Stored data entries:

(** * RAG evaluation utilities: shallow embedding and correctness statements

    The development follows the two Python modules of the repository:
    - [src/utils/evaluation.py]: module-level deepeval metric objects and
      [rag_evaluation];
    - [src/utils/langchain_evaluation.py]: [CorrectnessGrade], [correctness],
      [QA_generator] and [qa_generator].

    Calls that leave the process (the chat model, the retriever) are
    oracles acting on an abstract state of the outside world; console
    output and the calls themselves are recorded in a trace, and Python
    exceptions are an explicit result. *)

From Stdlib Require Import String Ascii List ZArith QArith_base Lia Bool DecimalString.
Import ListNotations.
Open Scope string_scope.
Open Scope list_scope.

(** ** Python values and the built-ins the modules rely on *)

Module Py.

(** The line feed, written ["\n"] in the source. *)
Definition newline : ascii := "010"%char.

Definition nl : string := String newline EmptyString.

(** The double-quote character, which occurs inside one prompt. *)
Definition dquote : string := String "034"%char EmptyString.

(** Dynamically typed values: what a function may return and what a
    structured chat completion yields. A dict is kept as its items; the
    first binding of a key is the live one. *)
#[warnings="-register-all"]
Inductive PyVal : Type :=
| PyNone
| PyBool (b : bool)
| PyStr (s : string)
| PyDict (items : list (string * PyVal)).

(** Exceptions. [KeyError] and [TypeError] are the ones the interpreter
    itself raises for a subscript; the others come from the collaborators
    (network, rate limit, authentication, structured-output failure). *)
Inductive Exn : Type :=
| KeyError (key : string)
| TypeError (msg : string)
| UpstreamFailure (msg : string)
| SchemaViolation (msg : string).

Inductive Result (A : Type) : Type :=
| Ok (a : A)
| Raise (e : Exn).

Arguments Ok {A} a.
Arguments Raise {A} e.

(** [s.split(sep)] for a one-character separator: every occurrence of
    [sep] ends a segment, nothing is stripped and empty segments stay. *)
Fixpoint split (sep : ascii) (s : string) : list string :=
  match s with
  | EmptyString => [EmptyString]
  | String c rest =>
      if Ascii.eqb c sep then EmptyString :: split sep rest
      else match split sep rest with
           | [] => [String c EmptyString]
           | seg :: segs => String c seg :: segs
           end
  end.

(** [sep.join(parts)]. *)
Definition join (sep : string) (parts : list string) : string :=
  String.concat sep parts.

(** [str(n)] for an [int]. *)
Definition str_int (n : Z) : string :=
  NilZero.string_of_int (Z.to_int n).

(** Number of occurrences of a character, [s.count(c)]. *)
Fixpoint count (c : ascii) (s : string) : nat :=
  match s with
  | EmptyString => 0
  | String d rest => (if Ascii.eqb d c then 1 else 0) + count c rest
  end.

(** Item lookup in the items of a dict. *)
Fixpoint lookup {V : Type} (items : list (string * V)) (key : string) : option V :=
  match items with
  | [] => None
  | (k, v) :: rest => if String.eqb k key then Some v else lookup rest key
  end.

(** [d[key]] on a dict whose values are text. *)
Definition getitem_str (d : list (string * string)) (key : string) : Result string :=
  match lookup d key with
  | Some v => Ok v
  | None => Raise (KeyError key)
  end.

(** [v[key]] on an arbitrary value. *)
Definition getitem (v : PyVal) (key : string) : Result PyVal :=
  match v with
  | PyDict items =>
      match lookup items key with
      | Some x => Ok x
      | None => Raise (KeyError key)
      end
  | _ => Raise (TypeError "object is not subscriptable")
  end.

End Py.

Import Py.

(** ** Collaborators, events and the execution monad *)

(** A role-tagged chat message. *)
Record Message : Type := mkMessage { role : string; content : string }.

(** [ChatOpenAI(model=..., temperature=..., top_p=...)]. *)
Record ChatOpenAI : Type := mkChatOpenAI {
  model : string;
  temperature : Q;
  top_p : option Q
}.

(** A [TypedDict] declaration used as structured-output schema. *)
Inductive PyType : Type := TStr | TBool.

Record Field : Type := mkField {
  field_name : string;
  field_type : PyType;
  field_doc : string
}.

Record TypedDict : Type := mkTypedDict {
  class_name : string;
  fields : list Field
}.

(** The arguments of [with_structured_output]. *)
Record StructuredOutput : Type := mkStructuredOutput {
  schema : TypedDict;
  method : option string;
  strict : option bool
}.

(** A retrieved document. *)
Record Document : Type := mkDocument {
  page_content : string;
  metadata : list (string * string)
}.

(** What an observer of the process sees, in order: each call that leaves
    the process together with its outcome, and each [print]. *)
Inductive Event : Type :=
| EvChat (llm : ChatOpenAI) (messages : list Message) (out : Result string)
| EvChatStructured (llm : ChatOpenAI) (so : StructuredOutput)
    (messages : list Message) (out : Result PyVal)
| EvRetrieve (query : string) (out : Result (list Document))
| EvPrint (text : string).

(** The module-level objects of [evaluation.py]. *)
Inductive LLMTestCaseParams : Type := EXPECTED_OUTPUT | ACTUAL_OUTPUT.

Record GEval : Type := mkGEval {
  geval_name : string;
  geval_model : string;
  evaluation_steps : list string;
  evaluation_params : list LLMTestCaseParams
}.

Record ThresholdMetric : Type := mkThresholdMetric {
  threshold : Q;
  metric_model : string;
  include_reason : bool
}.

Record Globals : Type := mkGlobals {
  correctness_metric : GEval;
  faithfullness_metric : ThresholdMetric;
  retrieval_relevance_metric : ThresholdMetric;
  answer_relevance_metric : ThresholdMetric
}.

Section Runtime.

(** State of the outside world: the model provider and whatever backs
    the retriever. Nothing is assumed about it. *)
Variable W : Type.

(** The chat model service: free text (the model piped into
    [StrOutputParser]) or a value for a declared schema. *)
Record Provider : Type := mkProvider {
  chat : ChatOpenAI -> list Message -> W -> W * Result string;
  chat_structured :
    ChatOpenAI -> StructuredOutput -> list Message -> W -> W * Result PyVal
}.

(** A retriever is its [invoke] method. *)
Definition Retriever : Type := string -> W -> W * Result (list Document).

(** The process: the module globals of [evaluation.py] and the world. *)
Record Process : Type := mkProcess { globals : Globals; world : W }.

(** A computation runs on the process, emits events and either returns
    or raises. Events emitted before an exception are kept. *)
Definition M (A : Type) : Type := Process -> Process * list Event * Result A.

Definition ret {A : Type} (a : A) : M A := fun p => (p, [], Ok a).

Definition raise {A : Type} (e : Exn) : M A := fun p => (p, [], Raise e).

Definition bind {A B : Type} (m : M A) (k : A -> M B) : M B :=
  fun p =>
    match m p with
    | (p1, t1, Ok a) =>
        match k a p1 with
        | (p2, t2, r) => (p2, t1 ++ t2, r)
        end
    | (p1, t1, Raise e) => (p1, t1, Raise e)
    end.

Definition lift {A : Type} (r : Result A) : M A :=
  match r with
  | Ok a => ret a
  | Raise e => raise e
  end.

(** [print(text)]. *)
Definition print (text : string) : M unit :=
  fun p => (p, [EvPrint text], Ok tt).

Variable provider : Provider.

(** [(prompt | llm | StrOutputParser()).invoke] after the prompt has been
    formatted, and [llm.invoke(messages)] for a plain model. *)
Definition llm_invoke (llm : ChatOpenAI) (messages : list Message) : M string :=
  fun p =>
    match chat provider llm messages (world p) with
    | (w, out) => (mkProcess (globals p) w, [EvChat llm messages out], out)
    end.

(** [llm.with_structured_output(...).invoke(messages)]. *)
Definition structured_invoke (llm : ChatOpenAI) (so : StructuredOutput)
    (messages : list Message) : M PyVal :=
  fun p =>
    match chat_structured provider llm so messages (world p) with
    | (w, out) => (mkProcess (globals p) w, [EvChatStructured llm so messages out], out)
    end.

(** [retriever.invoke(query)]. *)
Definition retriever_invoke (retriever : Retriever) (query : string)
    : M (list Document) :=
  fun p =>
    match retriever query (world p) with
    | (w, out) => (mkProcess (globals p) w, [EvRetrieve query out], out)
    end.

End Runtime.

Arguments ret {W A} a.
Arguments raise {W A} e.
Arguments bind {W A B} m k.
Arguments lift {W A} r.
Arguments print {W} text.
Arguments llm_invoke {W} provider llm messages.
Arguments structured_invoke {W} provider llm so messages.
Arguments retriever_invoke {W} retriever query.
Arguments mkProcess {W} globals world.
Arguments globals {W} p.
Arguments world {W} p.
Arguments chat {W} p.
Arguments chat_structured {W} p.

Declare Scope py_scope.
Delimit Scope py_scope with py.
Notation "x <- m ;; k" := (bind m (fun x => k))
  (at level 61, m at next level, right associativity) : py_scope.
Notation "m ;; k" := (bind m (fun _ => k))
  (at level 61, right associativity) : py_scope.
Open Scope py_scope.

==

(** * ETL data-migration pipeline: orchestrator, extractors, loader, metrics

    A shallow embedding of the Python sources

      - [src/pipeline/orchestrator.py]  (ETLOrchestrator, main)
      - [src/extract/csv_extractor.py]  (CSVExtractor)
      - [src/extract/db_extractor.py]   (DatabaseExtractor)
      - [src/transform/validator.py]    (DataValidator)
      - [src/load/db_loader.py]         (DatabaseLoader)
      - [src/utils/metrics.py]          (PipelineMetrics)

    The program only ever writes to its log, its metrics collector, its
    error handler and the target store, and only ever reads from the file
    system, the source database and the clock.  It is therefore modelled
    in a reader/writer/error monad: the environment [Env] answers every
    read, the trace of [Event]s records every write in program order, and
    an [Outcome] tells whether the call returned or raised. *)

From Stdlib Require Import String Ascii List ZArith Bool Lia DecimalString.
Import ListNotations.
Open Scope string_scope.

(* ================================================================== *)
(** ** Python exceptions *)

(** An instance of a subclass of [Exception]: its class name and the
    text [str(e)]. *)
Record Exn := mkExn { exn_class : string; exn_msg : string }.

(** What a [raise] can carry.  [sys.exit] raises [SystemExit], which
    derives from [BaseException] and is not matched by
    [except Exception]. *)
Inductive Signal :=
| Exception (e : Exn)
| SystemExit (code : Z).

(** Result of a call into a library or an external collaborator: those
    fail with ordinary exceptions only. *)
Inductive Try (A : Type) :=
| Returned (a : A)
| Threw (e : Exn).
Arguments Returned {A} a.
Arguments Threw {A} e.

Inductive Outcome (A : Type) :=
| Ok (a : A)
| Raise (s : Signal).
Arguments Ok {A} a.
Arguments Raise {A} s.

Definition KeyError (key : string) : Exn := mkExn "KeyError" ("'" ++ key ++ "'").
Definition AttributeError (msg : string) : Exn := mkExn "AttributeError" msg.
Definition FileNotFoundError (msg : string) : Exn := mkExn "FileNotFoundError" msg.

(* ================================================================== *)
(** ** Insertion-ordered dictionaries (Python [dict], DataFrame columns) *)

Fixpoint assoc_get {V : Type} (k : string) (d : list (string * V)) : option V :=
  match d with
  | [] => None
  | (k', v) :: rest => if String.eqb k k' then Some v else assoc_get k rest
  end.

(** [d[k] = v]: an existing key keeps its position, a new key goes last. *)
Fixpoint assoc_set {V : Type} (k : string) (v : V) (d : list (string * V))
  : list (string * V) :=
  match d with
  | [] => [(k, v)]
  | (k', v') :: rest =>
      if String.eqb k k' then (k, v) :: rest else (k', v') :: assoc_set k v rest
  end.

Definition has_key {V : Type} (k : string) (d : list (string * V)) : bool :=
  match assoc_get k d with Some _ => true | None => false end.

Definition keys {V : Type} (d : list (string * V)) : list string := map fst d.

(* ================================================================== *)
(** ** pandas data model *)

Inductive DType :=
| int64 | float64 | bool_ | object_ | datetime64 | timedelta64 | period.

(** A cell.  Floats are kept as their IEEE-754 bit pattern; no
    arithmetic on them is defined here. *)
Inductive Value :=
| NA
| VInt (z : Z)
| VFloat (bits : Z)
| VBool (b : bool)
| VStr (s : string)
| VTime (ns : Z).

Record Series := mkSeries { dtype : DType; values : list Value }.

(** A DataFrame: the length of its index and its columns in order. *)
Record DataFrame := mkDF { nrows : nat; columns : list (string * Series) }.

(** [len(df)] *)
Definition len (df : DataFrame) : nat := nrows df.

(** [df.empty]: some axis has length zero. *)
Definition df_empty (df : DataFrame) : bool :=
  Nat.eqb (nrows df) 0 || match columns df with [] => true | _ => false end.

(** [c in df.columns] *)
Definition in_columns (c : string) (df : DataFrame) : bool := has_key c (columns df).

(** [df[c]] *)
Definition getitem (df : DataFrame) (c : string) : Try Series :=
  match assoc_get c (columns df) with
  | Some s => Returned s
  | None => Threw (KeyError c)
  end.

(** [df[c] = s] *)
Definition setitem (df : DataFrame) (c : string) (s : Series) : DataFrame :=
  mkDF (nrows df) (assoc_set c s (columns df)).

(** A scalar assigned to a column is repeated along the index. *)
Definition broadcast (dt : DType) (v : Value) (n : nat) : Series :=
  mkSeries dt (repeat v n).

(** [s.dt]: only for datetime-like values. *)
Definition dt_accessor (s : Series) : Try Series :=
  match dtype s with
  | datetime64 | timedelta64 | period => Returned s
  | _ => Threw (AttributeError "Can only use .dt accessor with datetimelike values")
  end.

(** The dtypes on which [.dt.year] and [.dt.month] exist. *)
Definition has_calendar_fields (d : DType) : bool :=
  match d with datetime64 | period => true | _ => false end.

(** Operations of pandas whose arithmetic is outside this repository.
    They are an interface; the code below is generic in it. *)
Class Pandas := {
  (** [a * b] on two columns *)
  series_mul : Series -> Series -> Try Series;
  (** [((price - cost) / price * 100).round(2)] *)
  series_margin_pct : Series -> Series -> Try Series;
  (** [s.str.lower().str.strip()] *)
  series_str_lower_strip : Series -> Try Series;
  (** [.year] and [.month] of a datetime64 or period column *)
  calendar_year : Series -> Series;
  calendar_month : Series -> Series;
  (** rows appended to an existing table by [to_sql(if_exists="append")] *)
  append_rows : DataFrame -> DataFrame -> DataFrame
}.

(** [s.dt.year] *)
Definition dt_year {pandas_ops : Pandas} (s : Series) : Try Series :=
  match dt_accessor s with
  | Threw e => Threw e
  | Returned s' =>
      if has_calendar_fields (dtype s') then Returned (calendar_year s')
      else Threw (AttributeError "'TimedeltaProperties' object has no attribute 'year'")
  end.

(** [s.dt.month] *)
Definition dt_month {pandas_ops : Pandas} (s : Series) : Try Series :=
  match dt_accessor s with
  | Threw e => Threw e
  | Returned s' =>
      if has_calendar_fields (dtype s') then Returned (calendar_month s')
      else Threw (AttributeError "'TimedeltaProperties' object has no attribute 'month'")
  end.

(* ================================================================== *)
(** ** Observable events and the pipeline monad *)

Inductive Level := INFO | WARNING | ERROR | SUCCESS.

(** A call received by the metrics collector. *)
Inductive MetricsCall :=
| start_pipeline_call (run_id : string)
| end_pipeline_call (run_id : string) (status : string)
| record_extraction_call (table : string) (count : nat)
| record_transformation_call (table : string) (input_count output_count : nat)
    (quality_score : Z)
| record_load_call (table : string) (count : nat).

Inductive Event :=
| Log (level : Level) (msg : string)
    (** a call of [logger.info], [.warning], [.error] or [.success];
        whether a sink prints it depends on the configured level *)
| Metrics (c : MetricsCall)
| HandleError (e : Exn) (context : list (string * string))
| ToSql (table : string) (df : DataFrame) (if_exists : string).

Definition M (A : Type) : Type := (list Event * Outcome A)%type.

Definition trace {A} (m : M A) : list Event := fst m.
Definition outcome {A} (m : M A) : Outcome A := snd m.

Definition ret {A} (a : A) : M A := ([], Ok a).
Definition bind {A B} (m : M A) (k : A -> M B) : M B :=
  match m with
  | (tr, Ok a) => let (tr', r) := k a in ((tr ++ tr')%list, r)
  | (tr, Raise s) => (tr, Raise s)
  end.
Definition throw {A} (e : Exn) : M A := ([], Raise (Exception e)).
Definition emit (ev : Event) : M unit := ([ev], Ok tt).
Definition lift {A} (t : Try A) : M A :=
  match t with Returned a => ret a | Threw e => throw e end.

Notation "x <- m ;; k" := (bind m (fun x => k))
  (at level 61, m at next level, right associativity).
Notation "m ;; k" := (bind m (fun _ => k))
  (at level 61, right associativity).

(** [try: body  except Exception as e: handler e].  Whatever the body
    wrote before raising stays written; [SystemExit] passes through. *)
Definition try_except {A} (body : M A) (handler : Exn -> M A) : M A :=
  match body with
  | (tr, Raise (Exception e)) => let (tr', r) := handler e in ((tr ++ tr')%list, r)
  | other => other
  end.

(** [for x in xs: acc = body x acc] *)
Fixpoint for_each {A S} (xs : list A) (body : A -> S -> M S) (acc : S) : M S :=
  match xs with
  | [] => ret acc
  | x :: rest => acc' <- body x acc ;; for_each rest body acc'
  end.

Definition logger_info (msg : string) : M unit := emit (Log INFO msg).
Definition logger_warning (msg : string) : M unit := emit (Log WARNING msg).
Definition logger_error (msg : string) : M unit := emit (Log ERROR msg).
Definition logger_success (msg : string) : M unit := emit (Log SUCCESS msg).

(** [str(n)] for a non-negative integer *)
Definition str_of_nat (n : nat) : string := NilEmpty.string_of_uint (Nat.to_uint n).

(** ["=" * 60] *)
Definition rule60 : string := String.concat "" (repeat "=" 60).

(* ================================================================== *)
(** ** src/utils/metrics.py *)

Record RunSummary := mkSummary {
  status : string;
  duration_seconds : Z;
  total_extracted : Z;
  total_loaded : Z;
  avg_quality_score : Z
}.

* * *

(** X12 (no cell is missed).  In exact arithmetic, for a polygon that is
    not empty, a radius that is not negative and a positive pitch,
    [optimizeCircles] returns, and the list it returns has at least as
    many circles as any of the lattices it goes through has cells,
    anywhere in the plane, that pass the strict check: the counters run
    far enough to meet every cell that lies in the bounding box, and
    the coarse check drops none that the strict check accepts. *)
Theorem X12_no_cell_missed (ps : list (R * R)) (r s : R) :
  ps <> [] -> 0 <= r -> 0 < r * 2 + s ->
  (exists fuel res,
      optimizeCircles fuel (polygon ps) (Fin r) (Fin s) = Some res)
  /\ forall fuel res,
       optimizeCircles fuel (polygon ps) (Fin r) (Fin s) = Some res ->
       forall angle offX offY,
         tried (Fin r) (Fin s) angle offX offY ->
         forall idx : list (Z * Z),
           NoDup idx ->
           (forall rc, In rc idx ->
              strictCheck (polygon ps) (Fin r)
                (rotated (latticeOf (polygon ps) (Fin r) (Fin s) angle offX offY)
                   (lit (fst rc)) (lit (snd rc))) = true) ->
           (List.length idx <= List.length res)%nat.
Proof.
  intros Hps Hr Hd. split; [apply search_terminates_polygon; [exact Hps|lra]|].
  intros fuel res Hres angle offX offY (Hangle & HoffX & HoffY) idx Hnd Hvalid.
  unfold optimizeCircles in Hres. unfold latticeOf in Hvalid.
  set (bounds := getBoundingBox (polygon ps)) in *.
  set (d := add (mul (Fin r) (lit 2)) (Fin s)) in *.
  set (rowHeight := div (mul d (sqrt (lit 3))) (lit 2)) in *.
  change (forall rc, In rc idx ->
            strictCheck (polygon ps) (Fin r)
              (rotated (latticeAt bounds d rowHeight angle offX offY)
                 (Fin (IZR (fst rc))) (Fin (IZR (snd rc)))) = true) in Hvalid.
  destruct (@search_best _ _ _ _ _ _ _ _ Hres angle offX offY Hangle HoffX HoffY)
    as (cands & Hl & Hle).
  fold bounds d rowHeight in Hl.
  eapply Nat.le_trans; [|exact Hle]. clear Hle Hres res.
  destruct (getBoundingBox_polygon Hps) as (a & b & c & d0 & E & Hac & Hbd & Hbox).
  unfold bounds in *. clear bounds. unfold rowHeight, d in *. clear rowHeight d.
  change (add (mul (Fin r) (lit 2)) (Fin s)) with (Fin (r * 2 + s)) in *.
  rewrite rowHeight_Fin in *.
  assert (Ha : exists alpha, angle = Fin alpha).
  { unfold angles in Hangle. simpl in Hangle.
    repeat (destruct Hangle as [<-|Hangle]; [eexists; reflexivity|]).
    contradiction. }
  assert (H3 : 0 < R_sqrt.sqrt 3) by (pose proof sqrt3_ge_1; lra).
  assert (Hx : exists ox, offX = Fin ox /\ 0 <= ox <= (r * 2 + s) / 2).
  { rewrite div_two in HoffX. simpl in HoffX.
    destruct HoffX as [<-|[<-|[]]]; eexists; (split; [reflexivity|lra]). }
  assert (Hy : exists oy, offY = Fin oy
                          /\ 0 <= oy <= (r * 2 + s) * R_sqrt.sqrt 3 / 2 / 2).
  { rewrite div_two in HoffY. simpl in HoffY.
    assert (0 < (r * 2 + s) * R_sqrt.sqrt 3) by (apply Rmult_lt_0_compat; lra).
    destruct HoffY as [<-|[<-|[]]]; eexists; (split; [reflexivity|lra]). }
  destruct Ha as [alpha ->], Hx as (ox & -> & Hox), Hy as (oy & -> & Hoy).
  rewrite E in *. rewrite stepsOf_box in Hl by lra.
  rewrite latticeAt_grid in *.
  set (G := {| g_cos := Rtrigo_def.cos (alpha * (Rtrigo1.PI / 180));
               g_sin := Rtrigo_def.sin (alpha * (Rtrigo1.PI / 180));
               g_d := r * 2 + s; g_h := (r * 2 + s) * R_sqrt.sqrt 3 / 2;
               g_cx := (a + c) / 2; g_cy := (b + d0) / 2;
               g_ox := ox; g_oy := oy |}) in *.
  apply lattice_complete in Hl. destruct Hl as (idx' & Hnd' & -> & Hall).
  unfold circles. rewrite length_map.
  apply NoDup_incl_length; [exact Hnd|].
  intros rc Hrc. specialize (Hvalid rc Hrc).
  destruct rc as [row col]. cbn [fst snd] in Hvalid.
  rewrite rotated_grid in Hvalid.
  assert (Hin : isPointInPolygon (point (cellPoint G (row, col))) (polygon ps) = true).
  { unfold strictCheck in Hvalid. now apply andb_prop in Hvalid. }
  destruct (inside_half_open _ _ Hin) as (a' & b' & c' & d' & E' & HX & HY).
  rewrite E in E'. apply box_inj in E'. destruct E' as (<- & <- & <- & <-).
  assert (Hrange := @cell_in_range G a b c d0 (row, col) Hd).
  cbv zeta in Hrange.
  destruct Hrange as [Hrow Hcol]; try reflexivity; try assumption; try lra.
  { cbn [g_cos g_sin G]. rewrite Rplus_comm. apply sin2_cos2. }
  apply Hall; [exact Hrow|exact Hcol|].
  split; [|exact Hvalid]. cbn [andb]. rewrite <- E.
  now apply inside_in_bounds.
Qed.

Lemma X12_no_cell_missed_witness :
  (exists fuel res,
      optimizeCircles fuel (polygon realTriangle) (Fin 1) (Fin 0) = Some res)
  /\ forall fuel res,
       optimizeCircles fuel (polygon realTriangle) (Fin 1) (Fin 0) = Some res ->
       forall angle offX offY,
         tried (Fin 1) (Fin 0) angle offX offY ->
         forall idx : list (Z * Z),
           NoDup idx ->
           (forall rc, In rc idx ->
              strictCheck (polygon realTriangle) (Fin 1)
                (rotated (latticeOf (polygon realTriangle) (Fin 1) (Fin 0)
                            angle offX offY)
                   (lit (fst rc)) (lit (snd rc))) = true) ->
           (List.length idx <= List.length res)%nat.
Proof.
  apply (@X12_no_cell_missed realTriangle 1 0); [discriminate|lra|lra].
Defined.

Assignment: Could you restate, word for word, the lines above from the one with "(s : Signal)." to the one with "V)) : option", both included?

Task output:
| Raise (s : Signal).
Arguments Ok {A} a.
Arguments Raise {A} s.

Definition KeyError (key : string) : Exn := mkExn "KeyError" ("'" ++ key ++ "'").
Definition AttributeError (msg : string) : Exn := mkExn "AttributeError" msg.
Definition FileNotFoundError (msg : string) : Exn := mkExn "FileNotFoundError" msg.

(* ================================================================== *)
(** ** Insertion-ordered dictionaries (Python [dict], DataFrame columns) *)

Fixpoint assoc_get {V : Type} (k : string) (d : list (string * V)) : option V :=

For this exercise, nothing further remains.